Much is being made of how Apple decided to "think different" in how it disclosed information about its "Mountain Lion" Mac OS X update on February 16. Instead of holding the typical, orchestrated "big reveal," Apple officials hand-picked a few key bloggers and journalists and put them under non-disclosure about its Mountain Lion plans.

Hey, that sounds kind of familiar... as well it should. This is how Microsoft used to disclose information about Windows back in the day. But then, starting with Windows 7 and accelerating with Windows 8, Microsoft started to try to be more like Apple. The hope was that by holding information closer to the vest and then announcing it to the world with a "ta-da!" that Microsoft would get more love, a la Apple.

At Build, where Microsoft unveiled the Windows 8 Developer Preview in September, for example, Microsoft held a one-day prebrief for about 100 select journalists and analysts. All of us who were invited got a 24-hour headstart on dissecting the bits and the background on the Developer Preview. But there weren't the individual, earlier one-on-one Q&A/deep dive meetings beforehand, like the Windows client team used to do with XP, Vista, etc. The day after the media prebrief, Microsoft rolled out the Developer Preview information and bits to the thousands of developers attending Build and watching it via Webcast.

Microsoft is planning its next mass big-reveal on February 29, when it launches the Consumer Preview of Windows 8. Unfortunately, from what I've heard recently, there won't be a live Webcast of this event. So if you weren't already signed up to attend the Mobile World Congress show, you're not going to get to see what transpires there in real time. You'll just have to download the bits whenever they become available.

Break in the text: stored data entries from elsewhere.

(** What the first loop keeps, from the transfer function [M0]. *)
Definition projected (M0 : Mat) (st : list (list spec_float) * Mat * list spec_float * AngleSums) : Prop :=
  let '(sp, M, state, _) := st in points_ok sp /\ mat_ok STATE_SIZE STATE_SIZE M /\ magree transfer_positions M0 M /\ alen state = STATE_SIZE.

Lemma project_round_ok d weights M0 i st : alen weights = sigma_count -> 0 <= i < sigma_count -> projected M0 st ->
  exists st', project_round d weights i st = Some st' /\ projected M0 st'.
Proof using EL.
  intros Hw Hi. destruct st as [[[sp M] state] s]. intros (Hsp & HM & Ha & Hs). unfold project_round.
  destruct (points_get sp i Hsp Hi) as (p & -> & Hp). mred. destruct (project_ok d p M Hp HM) as (p' & M' & -> & Hp' & HM' & Ha'). mred.
  destruct (points_set sp i p' Hsp Hi Hp') as (sp' & -> & Hsp'). mred. destruct (aget_is_Some weights i) as [w ->]; [lia|]. mred.
  assert (Hg : forall i, 0 <= i < 15 -> exists x, aget p' i = Some x) by (intros j Hj; apply aget_is_Some; unfold STATE_SIZE in Hp'; lia).
  destruct (Hg StateMemberRoll) as [roll ->]; [done|]. mred. destruct (Hg StateMemberPitch) as [pitch ->]; [done|]. mred. destruct (Hg StateMemberYaw) as [yaw ->]; [done|]. mred.
  eexists. split; [done|]. split; [done|]. split; [done|]. split; [by transitivity M|]. apply vadd_len; [done|by rewrite vscale_len].
Qed.

Lemma project_rounds_ok d u M state s : ukf_ok u -> mat_ok STATE_SIZE STATE_SIZE M -> alen state = STATE_SIZE ->
  exists st, for_range 0 (alen (sigma_points_ u)) (project_round d (state_weights_ u)) (sigma_points_ u, M, state, s) = Some st /\ projected M st.
Proof using EL.
  intros Hu HM Hs. apply (for_range_inv (fun _ st => projected M st)); [apply alen_nonneg|by split; [apply Hu|]|].
  intros i st Hi. apply project_round_ok; [apply Hu|]. by destruct (ok_points u Hu) as [<- _].
Qed.

Lemma spread_rounds_ok sp state weights n : points_ok sp -> alen state = STATE_SIZE -> alen weights = sigma_count -> n = sigma_count ->
  exists P, for_range 0 n (spread_round sp state weights) (mzero STATE_SIZE STATE_SIZE) = Some P /\ mat_ok STATE_SIZE STATE_SIZE P.
Proof using EL.
  intros Hsp Hs Hw ->. apply (for_range_inv (fun _ P => mat_ok STATE_SIZE STATE_SIZE P)); [done|by apply mzero_ok|]. intros i P Hi HP. unfold spread_round.
  destruct (points_get sp i Hsp Hi) as (p & -> & Hp). mred. destruct (normalize_angles_ok (vsub p state)) as (d & -> & Hd); [by apply vsub_len|]. mred.
  destruct (aget_is_Some weights i) as [w ->]; [lia|]. mred. eexists. split; [done|]. by apply outer_add_ok.
Qed.

(** What a prediction makes of the filter. *)
Definition ukf_predicted (u : Ukf) (acc : list spec_float) (W : Mat) (sp : list (list spec_float)) (M D : Mat) (v : list spec_float) (P : Mat) : Ukf :=
  set_uncorrected (set_ukf_base (set_sigma_points u W sp) (predicted (ukf_base u) acc M (transfer_function_jacobian_ (ukf_base u)) D v P)) true.

Lemma ukf_predict_ok t d u : ukf_ok u -> exists acc W sp M D v P, ukf_predict t d u = Some (ukf_predicted u acc W sp M D v P) /\ points_ok sp /\
  mat_ok STATE_SIZE STATE_SIZE M /\ magree transfer_positions (transfer_function_ (ukf_base u)) M /\
  mat_ok STATE_SIZE STATE_SIZE D /\ magree (block_positions POSITION_OFFSET POSITION_OFFSET TWIST_SIZE TWIST_SIZE) (dynamic_process_noise_covariance_ (ukf_base u)) D /\
  alen v = STATE_SIZE /\ mat_ok STATE_SIZE STATE_SIZE P.
Proof using EL.
  intros Hu. pose proof (ok_ukf_base u Hu) as Hb. unfold ukf_predict. destruct (prepareControl_ok t (ukf_base u) Hb) as (acc & -> & Hacc). mred.
  set (b1 := set_control_acceleration (ukf_base u) acc). assert (Hb1 : base_ok b1) by (by apply set_control_acceleration_ok).
  set (u1 := set_ukf_base u b1). assert (Hu1 : ukf_ok u1) by (destruct Hu; by split).
  destruct (generate_ok u1 Hu1) as (W & sp1 & -> & Hsp1). mred. set (u2 := set_sigma_points u1 W sp1). assert (Hu2 : ukf_ok u2) by (by apply set_points_ok).
  destruct (project_rounds_ok d u2 (transfer_function_ b1) (vzero STATE_SIZE) no_sums Hu2) as ([[[sp M] st] s] & E & Hsp & HM & HMa & Hst); [apply Hb|by apply alen_anew|].
  change (ukf_base u2) with b1. change (covar_weights_ u2) with (covar_weights_ u). change (state_weights_ u2) with (state_weights_ u) in E |- *. rewrite E. mred.
  destruct (mean_angles_ok s st Hst) as (st' & -> & Hst'). mred.
  destruct (spread_rounds_ok sp st' (covar_weights_ u) (alen sp) Hsp Hst' (ok_covar_weights u Hu)) as (P & -> & HP); [apply Hsp|]. mred.
  set (b2 := setState _ st'). assert (Hb2 : base_ok b2) by (destruct Hb; by split).
  destruct (process_noise_ok b2 Hb2) as (D & -> & HD & HDa). mred. set (b3 := set_dynamic b2 D).
  set (P2 := madd P _). assert (HP2 : mat_ok STATE_SIZE STATE_SIZE P2).
  { apply madd_ok; [done|]. apply mscale_ok. unfold b3, b2. cbn [use_dynamic_process_noise_covariance_ dynamic_process_noise_covariance_ process_noise_covariance_ set_dynamic setState set_transfer].
    destruct (use_dynamic_process_noise_covariance_ b1); [done|apply Hb]. }
  destruct (wrapStateAngles_ok (setEstimateErrorCovariance b3 P2)) as (v & -> & Hv); [done|]. mred.
  exists acc, W, sp, M, D, v, P2. by split_and!.
Qed.

Definition ukf_params (u v : Ukf) : Prop :=
  base_params (ukf_base u) (ukf_base v) /\ lambda_ u = lambda_ v /\ state_weights_ u = state_weights_ v /\ covar_weights_ u = covar_weights_ v.

(** The sigma points matter while they are current. *)
Definition ukf_same (u v : Ukf) : Prop :=
  ukf_params u v /\ estimate (ukf_base u) = estimate (ukf_base v) /\ uncorrected_ u = uncorrected_ v /\ (uncorrected_ u = true -> sigma_points_ u = sigma_points_ v).

#[export] Instance ukf_params_equivalence : Equivalence ukf_params.
Proof.
  split; [intros u; by split|intros u v (? & ? & ? & ?); by split_and!|]. intros u v w (? & ? & ? & ?) (? & ? & ? & ?). split_and!; [by transitivity (ukf_base v)|congruence..].
Qed.

#[export] Instance ukf_same_equivalence : Equivalence ukf_same.
Proof.
  split.
  - intros u. by split.
  - intros u v (Hp & He & Hc & Hs). split; [by symmetry|]. split; [done|]. split; [done|]. intros Hv. symmetry. apply Hs. congruence.
  - intros u v w (Hp & He & Hc & Hs) (Hp' & He' & Hc' & Hs'). split; [by transitivity v|]. split; [congruence|]. split; [congruence|]. intros Hu. rewrite Hs by done. apply Hs'. congruence.
Qed.

Lemma predicted_ukf_ok t d u : ukf_ok u -> exists u', ukf_predict t d u = Some u' /\ ukf_ok u' /\ ukf_params u u' /\
  last_measurement_time_ (ukf_base u') = last_measurement_time_ (ukf_base u).
Proof using EL.
  intros Hu. destruct (ukf_predict_ok t d u Hu) as (acc & W & sp & M & D & v & P & -> & Hsp & HM & HMa & HD & HDa & Hv & HP). eexists. split; [done|].
  split; [|by split; [split; [by split|]|]]. destruct Hu as [[] ? ? ?]. split; [by split|done..].
Qed.

Lemma project_round_same d weights i st st' r r' : 
  (let '(sp, M, s, a) := st in let '(sp', M', s', a') := st' in sp = sp' /\ s = s' /\ a = a' /\ magree transfer_positions M M') ->
  project_round d weights i st = Some r -> project_round d weights i st' = Some r' ->
  let '(sp, M, s, a) := r in let '(sp', M', s', a') := r' in sp = sp' /\ s = s' /\ a = a' /\ magree transfer_positions M M'.
Proof.
  destruct st as [[[sp M] s] a], st' as [[[sp' M'] s'] a']. intros (<- & <- & <- & Hm). unfold project_round, projectSigmaPoint.
  destruct (aget sp i) as [p|]; [|done]. mred. destruct (aget p StateMemberRoll) as [roll|]; [|done]. mred. destruct (aget p StateMemberPitch) as [pitch|]; [|done]. mred.
  destruct (aget p StateMemberYaw) as [yaw|]; [|done]. mred. destruct (set_entries M _) as [N|] eqn:E; [|done]. destruct (set_entries M' _) as [N'|] eqn:E'; [|done]. mred.
  assert (N = N') as <- by (apply (set_entries_equal (transfer_entries roll pitch yaw (seconds d)) M M'); [by rewrite transfer_entries_positions|done..]).
  destruct (aset sp i _) as [sp1|]; [|done]. mred. destruct (aget weights i) as [w|]; [|done]. mred. destruct (aget (mat_vec N p) StateMemberRoll) as [roll'|]; [|done]. mred.
  destruct (aget (mat_vec N p) StateMemberPitch) as [pitch'|]; [|done]. mred. destruct (aget (mat_vec N p) StateMemberYaw) as [yaw'|]; [|done]. mred.
  by intros [= <-] [= <-].
Qed.
Lemma integrate_one_consistent f0 past open_ r m q f : fresh_filter f0 -> consistent f0 past open_ r -> smooth_lagged_data_ r = true ->
  elements (measurement_queue_ r) ≡ₚ m :: elements q ->
  (initialized_ (base (filter_ r)) = true -> last_time r <= time_ m) -> (open_ = true -> time_ m = last_time r) ->
  filter_ok f -> last_measurement_time_ (base f) = time_ m -> (exists f', run (past ++ [m]) f0 = Some f' /\ same_filter f f') ->
  exists open', let r' := integrate_one m q r f in
    consistent f0 (past ++ [m]) open' r' /\ filter_ r' = f /\ measurement_queue_ r' = q /\ same_node r r' /\ (open' = true -> exists n, n ∈ elements q /\ time_ n = time_ m).
Proof using FL QL.
  intros H0 Hc Hsm Hq Hlater Hopen Hf Ht (f' & Ef' & Hsame). pose proof (past_le f0 past open_ r m H0 Hc Hlater) as Hle.
  assert (Hmq : Forall measurement_ok (m :: elements q)) by (rewrite <- Hq; apply (c_queue _ _ _ _ Hc)). apply Forall_cons in Hmq as [Hm Hmq].
  pose proof (fun s => states_later f0 past open_ r m s H0 Hc Hlater) as Hsl.
  assert (Hpast : Forall measurement_ok (past ++ [m]) /\ in_order (past ++ [m])).
  { split; [apply Forall_app; split; [apply (c_past _ _ _ _ Hc)|by apply Forall_cons]|]. apply in_order_snoc; [apply (c_order _ _ _ _ Hc)|done]. }
  destruct Hpast as [Hpm Hpo].
  assert (Hhist : exists pre, past ++ [m] = pre ++ measurement_history_ r ++ [m] /\ forall x, x ∈ pre -> x ∈ past).
  { destruct (c_history _ _ _ _ Hc) as (pre & E & _). exists pre. split; [by rewrite app_assoc, <- E|]. intros x Hx. rewrite E. apply elem_of_app. by left. }
  destruct Hhist as (pre & Epre & Hpre).
  assert (Hpre_s : forall s x, s ∈ filter_state_history_ r -> x ∈ pre -> time_ x <= fs_last_measurement_time_ s).
  { intros s x Hs Hx. destruct (c_history _ _ _ _ Hc) as (pre' & E' & Hp). apply (Hp s x Hs). rewrite E', <- app_assoc in Epre. by apply app_inv_tail in Epre as ->. }
  assert (Hcov : forall s x, s ∈ filter_state_history_ r -> x ∈ past ++ [m] -> fs_last_measurement_time_ s <= time_ x -> time_ x < time_ m ->
    exists s', s' ∈ filter_state_history_ r /\ fs_last_measurement_time_ s' = time_ x).
  { intros s x Hs [Hx|Hx]%elem_of_app Hsx Hxm; [|apply list_elem_of_singleton in Hx as ->; lia]. apply (c_cover _ _ _ _ Hc s x Hs Hx Hsx).
    destruct open_; [right; by rewrite <- Hopen|by left]. }
  pose proof (snapshots_extend f0 past open_ r m) as Hext.
  assert (E1 : integrate_one m q r f = if match pop q with None => true | Some (n, _) => negb (time_ n =? time_ m) end
    then saveFilterState (update r f q (measurement_history_ r ++ [m]) (filter_state_history_ r)) else update r f q (measurement_history_ r ++ [m]) (filter_state_history_ r)).
  { unfold integrate_one, last_time. cbn [filter_ update]. by rewrite Ht. }
  rewrite E1. clear E1. cbv zeta. destruct (match pop q with None => true | Some (n, _) => negb (time_ n =? time_ m) end) eqn:Ecl.
  - exists false. split; [|by split_and!].
    destruct (saved_state (update r f q (measurement_history_ r ++ [m]) (filter_state_history_ r))) as (sn & Esn & Hsn & Etn).
    unfold last_time in Etn. cbn [filter_ update] in Hsn, Etn. rewrite Ht in Etn. cbn [filter_state_history_ update] in Esn.
    split; unfold closed_at, last_time; rewrite ?Esn; cbn [filter_ measurement_queue_ measurement_history_ saveFilterState update]; rewrite ?Ht; try done.
    + apply states_snoc; [apply (c_states _ _ _ _ Hc)|]. intros s Hs. rewrite Etn. by apply Hsl.
    + intros l1 s l2 E Hl2 _. destruct l2 as [|s2 l2 _] using rev_ind.
      * apply app_inj_tail in E as [_ <-]. rewrite Etn, upto_all; [|apply Forall_app; split; [by apply Forall_forall|by repeat constructor]].
        exists f'. split; [done|]. split; [|by destruct past]. destruct (same_core _ _ Hsame) as [_ <-]. exact Hsn.
      * rewrite app_comm_cons, app_assoc in E. apply app_inj_tail in E as [E <-]. apply Forall_app in Hl2 as [Hl2 Hnew]. apply Forall_cons in Hnew as [Hnew _].
        rewrite Etn in Hnew. by apply (Hext l1 s l2).
    + exists pre. split; [done|]. intros s x [Hs|Hs]%elem_of_app Hx; [by apply Hpre_s|]. apply list_elem_of_singleton in Hs as ->. rewrite Etn. by apply Hle, Hpre.
    + intros s x Hs Hx Hsx _. assert (Hxm : time_ x <= time_ m) by (apply elem_of_app in Hx as [Hx|Hx]; [by apply Hle|by apply list_elem_of_singleton in Hx as ->]).
      destruct (Z.eq_dec (time_ x) (time_ m)) as [Exm|Hne].
      * exists sn. split; [apply elem_of_app; right; by apply list_elem_of_singleton|congruence].
      * apply elem_of_app in Hs as [Hs|Hs]; [|apply list_elem_of_singleton in Hs as ->; exfalso; lia].
        destruct (Hcov s x Hs Hx Hsx) as (s' & Hs' & E'); [lia|]. exists s'. split; [apply elem_of_app; by left|done].
    + intros s [Hs|Hs]%elem_of_app; [by apply Hsl|apply list_elem_of_singleton in Hs as ->; lia].
    + by destruct past.
    + exists f'. split; [done|]. by apply same_core.
  - exists true. split; [|split_and!; try done].
    + split; unfold closed_at, last_time; cbn [filter_ measurement_queue_ measurement_history_ filter_state_history_ update]; rewrite ?Ht; try done.
      * apply (c_states _ _ _ _ Hc).
      * intros l1 s l2 E Hl2 [|Hs]; [done|]. by apply (Hext l1 s l2).
      * exists pre. split; [done|]. exact Hpre_s.
      * intros s x Hs Hx Hsx [|Hxm]; [done|]. by apply (Hcov s x).
      * by destruct past.
      * exists f'. split; [done|]. by apply same_core.
    + intros _. destruct (pop q) as [[n q']|] eqn:Eq; [|done]. apply negb_false_iff, Z.eqb_eq in Ecl. exists n. split; [|done].
      destruct (pop_Some q n q') as [-> _]; [by apply Forall_forall|done|left].
Qed.

(** *** A reversion *)

Lemma sorted_times_split (l : list FilterState) l1 s l2 x : StronglySorted Z.le (fs_last_measurement_time_ <$> l) -> l = l1 ++ s :: l2 -> x ∈ l1 ->
  fs_last_measurement_time_ x <= fs_last_measurement_time_ s.
Proof.
  intros Hs -> Hx. induction l1 as [|a l1 IH]; [by apply not_elem_of_nil in Hx|]. cbn in Hs. inversion Hs as [|? ? Hs' Ha]; subst.
  apply elem_of_cons in Hx as [->|Hx]; [|by apply IH]. rewrite fmap_app in Ha. apply Forall_app in Ha as [_ Ha]. by apply Forall_cons in Ha as [Ha _].
Qed.

Lemma in_order_before l t : in_order l -> exists a b, l = a ++ b /\ Forall (fun m => time_ m <= t) a /\ Forall (fun m => t < time_ m) b.
Proof.
  intros Hs. induction l as [|m l IH]; [by exists [], []|]. inversion Hs as [|? ? Hs' Hm]; subst. destruct (Z.le_gt_cases (time_ m) t) as [Hle|Hgt].
  - destruct (IH Hs') as (a & b & -> & Ha & Hb). exists (m :: a), b. split_and!; [done|by constructor|done].
  - exists [], (m :: l). split_and!; [done|constructor|]. constructor; [done|]. eapply Forall_impl; [exact Hm|]. intros x Hx. cbn in Hx. lia.
Qed.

(By the way, Microsoft is not commenting as to whether the Consumer Preview bits will be out on February 29, before that date, or after that date. I asked. Microsoft also is declining to say whether there will be a "beta" refresh of the Windows Server 8 bits at the same time as the Consumer Preview is out.)

I'm betting Microsoft might hand pick a few reviewers to get the Consumer Preview bits ahead of time, but not because the company is shifting its disclosure strategy. I believe the decision to launch the Consumer Preview in Barcelona was a last-minute decision on Microsoft's part and has resulted in many of the folks who normally review Windows not planning to be in attendance at what's largely a smartphone show.

The bigger question for me in all this is whether the Windows team may follow Apple's PR lead and decide to revert back to its old Windows PR playbook now that Apple seemingly is going the one-on-one prebrief route. I think doing so would make for more informed and thoughtful coverage of what's happening with Windows 8 instead of lots of knee-jerk, under-the-gun write-ups. The bigger question is whether it would give the Softies more bang for their PR buck and generate more developer, customer and partner understanding and excitement?

Topics: Apple, Microsoft, Operating Systems, Software, Windows

About

Mary Jo has covered the tech industry for 30 years for a variety of publications and Web sites, and is a frequent guest on radio, TV and podcasts, speaking about all things Microsoft-related. She is the author of Microsoft 2.0: How Microsoft plans to stay relevant in the post-Gates era (John Wiley & Sons, 2008).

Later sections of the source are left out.